__What you need to do__
Once you reach the line that contains "HelmChartReadyCondition d with", retype it and each later line exactly as written, stopping only at the end of the listing.

____

(** ** Conditions *)
Definition cond_of (t : string) (d : O) : option Condition := GetConditionByType (GetConditions d) t.
Lemma cond_SetCondition now' c t (d : O) :
  cond_of t (SetCondition now' c d) =
  if bool_decide (t = CondType c) then
    Some (set_ltt (match cond_of t d with
                   | Some e => if bool_decide (CondStatus e = CondStatus c) then LastTransitionTime e
                               else LastTransitionTime (stamped now' c)
                   | None => LastTransitionTime (stamped now' c)
                   end) c)
  else cond_of t d.
Proof. unfold cond_of. by rewrite GetConditions_SetCondition, get_SetConditions. Qed.
Lemma cond_other now' c t (d : O) : t <> CondType c -> cond_of t (SetCondition now' c d) = cond_of t d.
Proof. intros Ht. rewrite cond_SetCondition. by rewrite bool_decide_eq_false_2. Qed.
(** Only conditions and the last synced artifact differ. *)
Definition same_definition (d d' : O) : Prop := get_meta d' = get_meta d /\ def_Spec d' = def_Spec d.
Lemma same_definition_SetCondition now' c (d : O) : same_definition d (SetCondition now' c d).
Proof. split; [apply get_meta_SetCondition|apply def_Spec_SetCondition]. Qed.
Lemma same_definition_trans (d d1 d2 : O) : same_definition d d1 -> same_definition d1 d2 -> same_definition d d2.
Proof. intros [H1 H2] [H3 H4]. split; congruence. Qed.
Lemma initialized_types (d0 d : O) types :
  let d' := fold_left (fun r t => match GetConditionByType (GetConditions d0) t with
              | None => SetCondition now (UnknownCondition now t PluginDefinitionProgressingReason "reconciliation in progress") r
              | Some _ => r
              end) types d in
  same_definition d d' /\ GetLastSyncedArtifact d' = GetLastSyncedArtifact d /\
  forall t c, cond_of t d0 = Some c -> cond_of t d' = cond_of t d.
Proof.
  revert d. induction types as [|t l IH]; intros d; [done|]. cbn in *.
  destruct (GetConditionByType (GetConditions d0) t) as [c|] eqn:Hc; [apply IH|].
  destruct (IH (SetCondition now (UnknownCondition now t PluginDefinitionProgressingReason "reconciliation in progress") d)) as (H1 & H2 & H3).
  split; [eapply same_definition_trans; [apply same_definition_SetCondition|exact H1]|].
  split; [by rewrite H2, artifact_SetCondition|]. intros t' c' Ht'. rewrite (H3 _ _ Ht'). apply cond_other. cbn.
  intros ->. unfold cond_of in Ht'. congruence.
Qed.
Lemma initializeConditions_facts (d : O) types :
  same_definition d (initializeConditions now d types) /\
  GetLastSyncedArtifact (initializeConditions now d types) = GetLastSyncedArtifact d /\
  forall t c, cond_of t d = Some c -> cond_of t (initializeConditions now d types) = Some c.
Proof.
  destruct (initialized_types d d types) as (H1 & H2 & H3). split; [done|]. split; [done|].
  intros t c Hc. rewrite <-Hc. by eapply H3.
Qed.
(** Ready is decided by two conditions when there is a chart. *)
Lemma setReadyCondition_ready (d : O) :
  IsReadyTrue (GetConditions (setReadyCondition now d)) =
  match pd_HelmChart (def_Spec d) with
  | None => true
  | Some _ => match cond_of HelmChartReadyCondition d with
              | Some c => IsTrue c && negb (match cond_of OCIReplicationReadyCondition d with Some r => IsFalse r | None => false end)
              | None => false
              end
  end.
Proof.
  assert (forall c, CondType c = ReadyCondition -> IsReadyTrue (GetConditions (SetCondition now c d)) = IsTrue c) as Hset.
  { intros c Ht. unfold IsReadyTrue. rewrite GetConditions_SetCondition, get_SetConditions, Ht. by rewrite bool_decide_eq_true_2. }
  unfold setReadyCondition, cond_of. destruct (pd_HelmChart (def_Spec d)) as [chart|]; [|by rewrite Hset].
  destruct (GetConditionByType _ HelmChartReadyCondition) as [c|]; [|by rewrite Hset].
  destruct (IsTrue c) eqn:Hc; cbn; [|by rewrite Hset].
  destruct (GetConditionByType _ OCIReplicationReadyCondition) as [r|]; [|by rewrite Hset].
  destruct (IsFalse r); by rewrite Hset.
Qed.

____

__Task answer__
  | Some _ => match cond_of HelmChartReadyCondition d with
              | Some c => IsTrue c && negb (match cond_of OCIReplicationReadyCondition d with Some r => IsFalse r | None => false end)
              | None => false
              end
  end.
Proof.
  assert (forall c, CondType c = ReadyCondition -> IsReadyTrue (GetConditions (SetCondition now c d)) = IsTrue c) as Hset.
  { intros c Ht. unfold IsReadyTrue. rewrite GetConditions_SetCondition, get_SetConditions, Ht. by rewrite bool_decide_eq_true_2. }
  unfold setReadyCondition, cond_of. destruct (pd_HelmChart (def_Spec d)) as [chart|]; [|by rewrite Hset].
  destruct (GetConditionByType _ HelmChartReadyCondition) as [c|]; [|by rewrite Hset].
  destruct (IsTrue c) eqn:Hc; cbn; [|by rewrite Hset].
  destruct (GetConditionByType _ OCIReplicationReadyCondition) as [r|]; [|by rewrite Hset].
  destruct (IsFalse r); by rewrite Hset.
Qed.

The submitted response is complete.